» Work to be completed
When you have gone through the entries below, state how many lines include the word "then" and write nothing else.

» Provided data
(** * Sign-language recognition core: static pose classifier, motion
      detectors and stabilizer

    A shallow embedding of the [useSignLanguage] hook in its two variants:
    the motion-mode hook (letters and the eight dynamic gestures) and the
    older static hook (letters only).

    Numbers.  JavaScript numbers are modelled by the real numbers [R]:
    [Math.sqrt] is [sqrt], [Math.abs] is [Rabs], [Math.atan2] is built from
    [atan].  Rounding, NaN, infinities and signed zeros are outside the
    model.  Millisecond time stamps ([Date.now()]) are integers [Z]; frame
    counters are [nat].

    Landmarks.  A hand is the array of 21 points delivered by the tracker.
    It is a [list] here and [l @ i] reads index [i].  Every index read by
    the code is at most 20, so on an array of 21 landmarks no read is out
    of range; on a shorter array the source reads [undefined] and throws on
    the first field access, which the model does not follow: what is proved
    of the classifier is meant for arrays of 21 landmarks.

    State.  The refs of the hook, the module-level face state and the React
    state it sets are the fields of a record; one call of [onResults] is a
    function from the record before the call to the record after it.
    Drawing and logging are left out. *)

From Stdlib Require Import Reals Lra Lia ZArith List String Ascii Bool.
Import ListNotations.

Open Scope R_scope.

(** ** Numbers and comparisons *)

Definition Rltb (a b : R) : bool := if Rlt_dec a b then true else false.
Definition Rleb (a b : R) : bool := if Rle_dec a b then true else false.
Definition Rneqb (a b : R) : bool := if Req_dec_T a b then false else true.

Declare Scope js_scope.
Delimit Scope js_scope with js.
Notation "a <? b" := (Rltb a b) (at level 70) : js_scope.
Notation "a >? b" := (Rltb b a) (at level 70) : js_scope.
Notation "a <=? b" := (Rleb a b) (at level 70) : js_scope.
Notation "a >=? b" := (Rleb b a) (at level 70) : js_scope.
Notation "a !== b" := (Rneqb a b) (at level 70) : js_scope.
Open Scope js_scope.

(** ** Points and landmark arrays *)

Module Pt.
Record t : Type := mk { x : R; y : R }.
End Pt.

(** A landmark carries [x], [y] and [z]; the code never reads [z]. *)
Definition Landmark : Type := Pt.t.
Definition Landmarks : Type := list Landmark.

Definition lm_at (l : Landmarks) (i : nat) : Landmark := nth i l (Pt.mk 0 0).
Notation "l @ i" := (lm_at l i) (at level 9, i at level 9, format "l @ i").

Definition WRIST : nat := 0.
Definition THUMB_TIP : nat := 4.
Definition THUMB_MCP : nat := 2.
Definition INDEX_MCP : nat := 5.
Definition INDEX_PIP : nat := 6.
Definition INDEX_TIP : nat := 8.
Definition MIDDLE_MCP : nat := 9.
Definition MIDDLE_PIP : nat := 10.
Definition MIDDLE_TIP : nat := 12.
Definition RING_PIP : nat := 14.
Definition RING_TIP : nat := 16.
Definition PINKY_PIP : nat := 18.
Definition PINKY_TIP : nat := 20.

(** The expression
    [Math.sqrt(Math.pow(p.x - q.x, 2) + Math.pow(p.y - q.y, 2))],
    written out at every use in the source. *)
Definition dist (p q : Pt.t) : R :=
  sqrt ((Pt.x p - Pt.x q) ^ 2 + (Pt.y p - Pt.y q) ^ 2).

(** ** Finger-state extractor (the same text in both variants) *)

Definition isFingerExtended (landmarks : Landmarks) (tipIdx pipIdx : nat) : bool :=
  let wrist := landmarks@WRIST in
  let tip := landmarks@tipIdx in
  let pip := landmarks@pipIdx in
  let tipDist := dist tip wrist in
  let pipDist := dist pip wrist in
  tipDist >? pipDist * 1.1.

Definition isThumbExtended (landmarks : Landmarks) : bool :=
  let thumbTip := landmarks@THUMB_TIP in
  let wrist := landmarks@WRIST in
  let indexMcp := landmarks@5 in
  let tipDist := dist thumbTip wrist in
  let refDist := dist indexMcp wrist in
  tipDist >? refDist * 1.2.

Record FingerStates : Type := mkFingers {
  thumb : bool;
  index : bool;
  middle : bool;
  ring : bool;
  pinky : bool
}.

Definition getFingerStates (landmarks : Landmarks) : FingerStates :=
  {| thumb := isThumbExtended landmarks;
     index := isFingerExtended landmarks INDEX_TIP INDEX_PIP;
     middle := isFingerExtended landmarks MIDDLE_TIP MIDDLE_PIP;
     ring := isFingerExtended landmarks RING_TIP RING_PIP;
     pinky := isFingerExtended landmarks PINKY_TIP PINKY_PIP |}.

» Your solution
3